The registration, originally intended to commence last Friday, July 25 to August 3, was however, suspended   pending the determination of a suit brought before the Supreme Court to restrain the EC from undertaking the exercise.

The court, a week ago, ordered a stop to advertisements, of the said exercise running in the various media platforms.

Before ruling on the case yesterday the six- member panel, presided over by the Chief Justice, Mrs. Georgina Theodora Wood, explained that they could not put the reasons together because one of the judges who made up the panel, A.A Benin, doubled as a judge for the Economic Community of West African States (ECOWAS) and was in Abuja, Nigeria, on an assignment.

The court therefore, fixed October 17, to give reasons for the ruling.

The court granted three out of the four reliefs sought for by the plaintiffs.

Giving the ruling, the court held that upon a true and proper interpretation of the 1992 Constitution, the use of NHIS cards pursuant to Regulation 13 (D) 2012 of CI 72, is inconsistent with Article 42 and therefore, was struck out.

The panel also declared as void, the use of the existing voter registration card as a proof of qualification to register as a voter, pursuant to order 13(E) of CI 72.

It explained that only cards that were acquired at previous elections before the coming into force of CI 72 could be used for the registration, explaining that those acquired biometrically could not be used.

The case was brought against the EC by three persons, Mr. Abu Ramadan National Youth Organiser of the People’s National Convention (PNC), Mr. Evans Nimako, a farmer and Mr. Kwasi Danso Acheampong, a lawyer. Mr. Ramadan and Mr. Nimako were seeking four reliefs while Mr Acheampong also sought a relief that NHIS cards should not be used as identification for the upcoming voters registration.

It was the submission of the plaintiffs that the use of National Health Insurance Scheme (NHIS) cards to register for a voter card was unconstitutional, void, and incongruous to Article 42 of the 1992 Constitution which states that one must be a Ghanaian, attained the minimum voting age of 18 and of sound mind.

At the last adjourned date, the court gave parties in the case a 24-hour ultimatum to file their statement of case before the hearing of the substantive matter could proceed.

This is contrary to Constitutional Instrument (CI) 72, a legislation enacted by Parliament which provides that the NHIS cards could be used as form of identification to secure a voter’s card.

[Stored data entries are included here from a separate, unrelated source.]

Definition with_ (initial_config : list Z) (exp_duration num_concurrent_proposals : Z)
    (nodes : list (Z * Path)) (network_scenario : NetworkScenario)
    (reconfig : option (ReconfigurationPolicy * list Z))
    (timeout short_timeout lagging_delay_ms warmup_duration : Z) : t :=
  mk exp_duration num_concurrent_proposals nodes network_scenario reconfig 0 ∅ ∅ timeout
     short_timeout 0 0 Setup initial_config 0 0 [] false None 0 (mkWindowedResult 0 []) None None
     None None None None lagging_delay_ms warmup_duration 0.

(** [nodes] is a [HashMap]: an association list in the order of its iteration. *)
Fixpoint assoc (l : list (Z * Path)) (k : Z) : option Path :=
  match l with
  | [] => None
  | (k', v) :: l => if k' =? k then Some v else assoc l k
  end.

Definition get_node (c : t) (pid : Z) : option Path := assoc (nodes c) pid.

(** [schedule_once] returns a fresh handle. *)
Definition schedule_once (c : t) (delay : Z) (timer : ClientTimer) : t * nat * list ClientEffect :=
  (set_next_handle c (S (next_handle c)), next_handle c, [ClSchedule (next_handle c) delay timer]).

Definition schedule_periodic (c : t) (delay : Z) (timer : ClientTimer)
    : t * nat * list ClientEffect :=
  (set_next_handle c (S (next_handle c)), next_handle c,
   [ClSchedulePeriodic (next_handle c) delay timer]).

(** ** Proposing *)

(** [None] is the [unwrap] of an unknown leader. *)
Definition propose_normal (c : t) (id : Z) : option (list ClientEffect) :=
  leader ← get_node c (current_leader c);
  Some [ClPropose leader (ABProposal (mkProposal (PaxosComp.create_raw_proposal id)))].

Definition propose_reconfiguration (c : t) (node : Path) : option (list ClientEffect) :=
  '(policy, reconfig) ← reconfig c;
  Some [ClPropose node (ABReconfigurationProposal (mkReconfigurationProposal policy reconfig))].

Definition get_timeout (c : t) : Z :=
  match partition_ts c, longest_down_time c with
  | Some _, None => short_timeout c
  | _, _ => timeout c
  end.

Fixpoint propose_loop (c : t) (start_time : option Z) (ids : list Z)
    : option (t * list ClientEffect) :=
  match ids with
  | [] => Some (c, [])
  | id :: ids =>
      e1 ← propose_normal c id;
      let '(c, timer, e2) := schedule_once c (get_timeout c) (TProposal id) in
      let c := set_pending_proposals c
                 (<[id := mkProposalMetaData start_time timer]> (pending_proposals c)) in
      '(c, e3) ← propose_loop c start_time ids;
      Some (c, e1 ++ e2 ++ e3)
  end.

(** [from..=to]. *)
Definition inclusive_range (from to : Z) : list Z :=
  if from <=? to then seqZ from (to - from + 1) else [].

Definition send_concurrent_proposals (c : t) (now : Z) : option (t * list ClientEffect) :=
  let num_inflight := Z.of_nat (size (pending_proposals c)) in
  if (num_inflight =? num_concurrent_proposals c) || (current_leader c =? 0) then Some (c, [])
  else
    let available_n := num_concurrent_proposals c -u64 num_inflight in
    let from := latest_proposal_id c +u64 1 in
    let to := latest_proposal_id c +u64 available_n in
    let start_time := if num_concurrent_proposals c =? 1 then Some now else None in
    '(c, effs) ← propose_loop c start_time (inclusive_range from to);
    Some (set_latest_proposal_id c to, effs).

Definition handle_normal_response (c : t) (id : Z) (latency_res : option Z) : t :=
  match state c with
  | Running => set_responses c (<[id := latency_res]> (responses c))
  | WarmUp => set_warmup_decided c (warmup_decided c +u64 1)
  | _ => c
  end.

(** [None] is the [unreachable!] in any other state. *)
Definition handle_reconfig_response (c : t) (rr : ReconfigurationResp) (now : Z)
    : option (t * list ClientEffect) :=
  match pending_proposals c !! RECONFIG_ID with
  | None => Some (c, [])
  | Some proposal_meta =>
      let c := set_pending_proposals c (delete RECONFIG_ID (pending_proposals c)) in
      let c := set_reconfig_end_ts c (Some now) in
      let cancelled := [ClCancel (pm_timer proposal_meta)] in
      match state c with
      | PendingReconfiguration => Some (set_state c Finished, cancelled ++ [ClFinished])
      | Running =>
          let c := set_reconfig c None in
          let c := set_current_config c (rr_current_configuration rr) in
          let c :=
            if (0 <? rr_latest_leader rr) && negb (current_leader c =? rr_latest_leader rr)
               && (leader_round c <? rr_leader_round rr) then
              let c := set_leader c (rr_latest_leader rr) (rr_leader_round rr) in
              set_leader_changes c
                (leader_changes c ++ [(now, (current_leader c, leader_round c))])
            else c in
          '(c, effs) ← send_concurrent_proposals c now;
          Some (c, cancelled ++ effs)
      | _ => None
      end
  end.

(** ** Timers *)

Definition proposal_timeout (c : t) (id : Z) : option (t * list ClientEffect) :=
  match responses c !! id with
  | Some _ => Some (c, [])
  | None =>
      let c := set_num_timed_out c (num_timed_out c +u64 1) in
      let timeout := get_timeout c in
      if bool_decide (state c = Running) then
        e1 ← propose_normal c id;
        let '(c, _, e2) := schedule_once c timeout (TProposal id) in
        Some (c, e1 ++ e2)
      else Some (c, [])
  end.

Definition reconfig_timeout (c : t) : option (t * list ClientEffect) :=
  leader ← get_node c (current_leader c);
  e1 ← propose_reconfiguration c leader;
  let '(c, timer, e2) := schedule_once c (timeout c) TReconfig in
  proposal_meta ← pending_proposals c !! RECONFIG_ID;
  Some (set_pending_proposals c
          (<[RECONFIG_ID := mkProposalMetaData (pm_start_time proposal_meta) timer]>
             (pending_proposals c)), e1 ++ e2).

Definition cancel (timer : option nat) : list ClientEffect :=
  match timer with Some h => [ClCancel h] | None => [] end.
(** Sending fills the window, with fresh ids. *)
Lemma send_spec c now c' e :
  send_concurrent_proposals c now = Some (c', e) -> current_leader c <> 0 ->
  Z.of_nat (size (pending_proposals c)) <= num_concurrent_proposals c ->
  0 <= latest_proposal_id c ->
  latest_proposal_id c + num_concurrent_proposals c < 2 ^ 64 ->
  (forall id, is_Some (pending_proposals c !! id) -> id <= latest_proposal_id c) ->
  same_rest c c' /\
  Z.of_nat (size (pending_proposals c')) = num_concurrent_proposals c /\
  latest_proposal_id c' = latest_proposal_id c +
    (num_concurrent_proposals c - Z.of_nat (size (pending_proposals c))) /\
  (forall id, is_Some (pending_proposals c' !! id) <->
     is_Some (pending_proposals c !! id) \/
     latest_proposal_id c < id <= latest_proposal_id c').
Proof.
  intros H' Hl Hsz Hlat Hfit Hid. unfold send_concurrent_proposals in H'. cbv zeta in H'.
  rewrite (proj2 (Z.eqb_neq _ _) Hl), orb_false_r in H'.
  destruct (Z.eqb_spec (Z.of_nat (size (pending_proposals c))) (num_concurrent_proposals c)) as [Heq|Hne].
  - injection H' as <- <-. split_and!; [done|done|lia|].
    intros id. split; [by left|]. intros [?|?]; [done|lia].
  - unfold u64_add, u64_sub in H'. rewrite !Z.mod_small in H' by (try rewrite Z.mod_small; lia).
    apply bind_Some in H' as ([c1 e1] & Hloop & [= <- <-]).
    set (av := num_concurrent_proposals c - Z.of_nat (size (pending_proposals c))) in *.
    apply propose_loop_spec in Hloop as (Hsame & Hlat1 & Hsz1 & Hdom).
    + rewrite inclusive_range_length in Hsz1 by lia. split_and!; [done|simpl; lia|done|].
      intros id. simpl. rewrite Hdom, inclusive_range_elem. split; (intros [?|?]; [by left|right; lia]).
    + apply inclusive_range_NoDup.
    + intros id Hin%inclusive_range_elem. apply eq_None_not_Some. intros Hs%Hid. lia.
Qed.

(** ** The invariant of the window *)

Definition active (c : t) : Prop := state c = WarmUp \/ state c = Running.

(** Every proposal made is in flight, decided, or was decided in the warm-up. *)
Definition balanced (c : t) : Prop :=
  latest_proposal_id c =
    Z.of_nat (outstanding c) + Z.of_nat (size (responses c)) + warmup_decided c.

(** The ids are below the latest one, and an answered proposal is not in flight. *)
Record tracked (n b : Z) (c : t) : Prop := {
  tr_n : num_concurrent_proposals c = n;
  tr_latest : 0 <= latest_proposal_id c <= b;
  tr_warmup : 0 <= warmup_decided c;
  tr_pending : forall id, is_Some (pending_proposals c !! id) -> 0 <= id <= latest_proposal_id c;
  tr_responses : forall id, is_Some (responses c !! id) ->
    1 <= id <= latest_proposal_id c /\ pending_proposals c !! id = None;
  tr_config : 0 ∉ current_config c;
  tr_stop : stop_ask c = false }.

Record filled (n : Z) (c : t) : Prop := {
  fi_leader : current_leader c <> 0;
  fi_lower : n <= Z.of_nat (size (pending_proposals c));
  fi_upper : Z.of_nat (outstanding c) <= n;
  fi_balanced : balanced c }.

Record fresh (c : t) : Prop := {
  fr_pending : pending_proposals c = ∅;
  fr_responses : responses c = ∅;
  fr_latest : latest_proposal_id c = 0;
  fr_warmup : warmup_decided c = 0 }.

Record window_inv (n b : Z) (c : t) : Prop := {
  wi_tracked : tracked n b c;
  wi_fresh : state c = Setup -> fresh c;
  wi_filled : active c -> filled n c }.

(** The inputs of an experiment, up to its stop: the master starts it after the warm-up,
    the proposals answered have an id of their own (they are numbered from 1), and no
    process has the pid 0. *)
Definition input_ok (c : t) (i : input) : Prop :=
  match i with
  | Local LRun => state c = WarmUp
  | Local LStop => False
  | AtomicBroadcast (ABLeader pid _) => pid <> 0
  | AtomicBroadcast (ABProposalResp pr) => proposal_id (resp_data pr) <> Some RECONFIG_ID
  | AtomicBroadcast (ABReconfigurationResp rr) => 0 ∉ rr_current_configuration rr
  | _ => True
  end.

Fixpoint inputs_ok (c : t) (inputs : list (Z * input)) : Prop :=
  match inputs with
  | [] => True
  | (now, i) :: inputs =>
      input_ok c i /\
      match step c now i with Some (c, _) => inputs_ok c inputs | None => True end
  end.

Lemma tracked_weaken n b b' c : tracked n b c -> b <= b' -> tracked n b' c.
Proof. intros [] ?. constructor; auto; lia. Qed.
(** ** The invariant *)

Definition outstanding (c : t) : nat := size (delete RECONFIG_ID (pending_proposals c)).

Definition reconfig_pending (c : t) : nat :=
  match pending_proposals c !! RECONFIG_ID with Some _ => 1 | None => 0 end.

Definition answered (c : t) : Z := Z.of_nat (size (responses c)).

Lemma pending_size c : size (pending_proposals c) = (outstanding c + reconfig_pending c)%nat.
Proof.
  unfold outstanding, reconfig_pending.
  destruct (pending_proposals c !! RECONFIG_ID) as [x|] eqn:Hr.
  - rewrite map_size_delete_Some by (by eexists).
    assert (size (pending_proposals c) <> 0%nat); [|lia].
    intros Hz%map_size_empty_inv. by rewrite Hz in Hr.
  - rewrite map_size_delete_None by done. lia.
Qed.

Record sound (c : t) : Prop := {
  so_num : num_proposals c = M;
  so_conc : num_concurrent_proposals c = N;
  so_pre : num_preloaded_proposals c = P;
  so_max : max_proposal_id c = M + P;
  so_stop : stop_ask c = false;
  so_config : 0 ∉ current_config c;
  so_latest : P <= latest_proposal_id c <= M + P;
  so_pending : forall id, is_Some (pending_proposals c !! id) ->
    id = RECONFIG_ID \/ P < id <= latest_proposal_id c;
  so_responses : forall id, is_Some (responses c !! id) ->
    P < id <= latest_proposal_id c /\ pending_proposals c !! id = None;
  so_balanced : latest_proposal_id c = P + Z.of_nat (outstanding c) + answered c;
  so_upper : Z.of_nat (size (pending_proposals c)) <= N }.

(** The reconfiguration is in flight from half of the answers on until it is answered. *)
Definition phased (c : t) : Prop :=
  match reconfig c with
  | None => reconfig_pending c = 0%nat /\ answered c < M
  | Some _ => reconfig_pending c = 1%nat <-> M / 2 <= answered c
  end.

Definition full (c : t) : Prop :=
  N <= Z.of_nat (size (pending_proposals c)) \/ latest_proposal_id c = M + P.

Definition in_state (c : t) : Prop :=
  match state c with
  | Setup => pending_proposals c = ∅ /\ responses c = ∅ /\ latest_proposal_id c = P
  | Running => current_leader c <> 0 /\ full c /\ phased c
  | Finished => answered c = M /\ reconfig_pending c = 0%nat
  | _ => False
  end.

Definition inv (c : t) : Prop := sound c /\ in_state c.

Lemma reconfig_pending_cases c : reconfig_pending c = 0%nat \/ reconfig_pending c = 1%nat.
Proof. unfold reconfig_pending. case_match; auto. Qed.

(** The countdowns of the finished latch among the effects. *)
Fixpoint finishes (effs : list ClientEffect) : nat :=
  match effs with
  | [] => 0
  | ClFinished :: effs => S (finishes effs)
  | _ :: effs => finishes effs
  end.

When hearing began on Thursday, July 23, at exactly 11:30 am, the court   after listening to short submissions by the lawyers, asked both plaintiffs and defendants to file a memorandum of agreed issues.

Nana Asante Bediatuo, lawyer for the plaintiffs, initially prayed the court to strike out the names of registered voters who used the NHIS cards to register as eligible voters.

However, the presiding judge, Mrs. Wood drew his attention to the fact that the court could not grant his application unless the parties affected are given hearing opportunity.

Filing his oral submission, Nana Bediatuo averred that their claim was grounded on three issues; whether or not upon a true and proper interpretation of Article 42 of the 1992 Constitution, a person who applied to register as a voter must prove that his/her qualification was unconstitutional.

The other reliefs, he said, were based on whether or not upon a true and proper interpretation of Article 42, the use of NHIS cards as a proof of qualification to register as a voter pursuant to order 13 (D) of CI 72 was unconstitutional and whether or not the use of existing voter identification card as a proof of qualification to register as a voter pursuant to order 13 (E) of CI 72will be tantamount to an applicant registering more than once and therefore unconstitutional.

Responding, Mr. James Quashie Idun, lawyer for EC, maintained that though the NHIS card was not the best, it was a form of an identity, praying that the court dismissed both suits.

He said most Ghanaians did not hold either National Identification Cards or passports which had proved the best form of identification.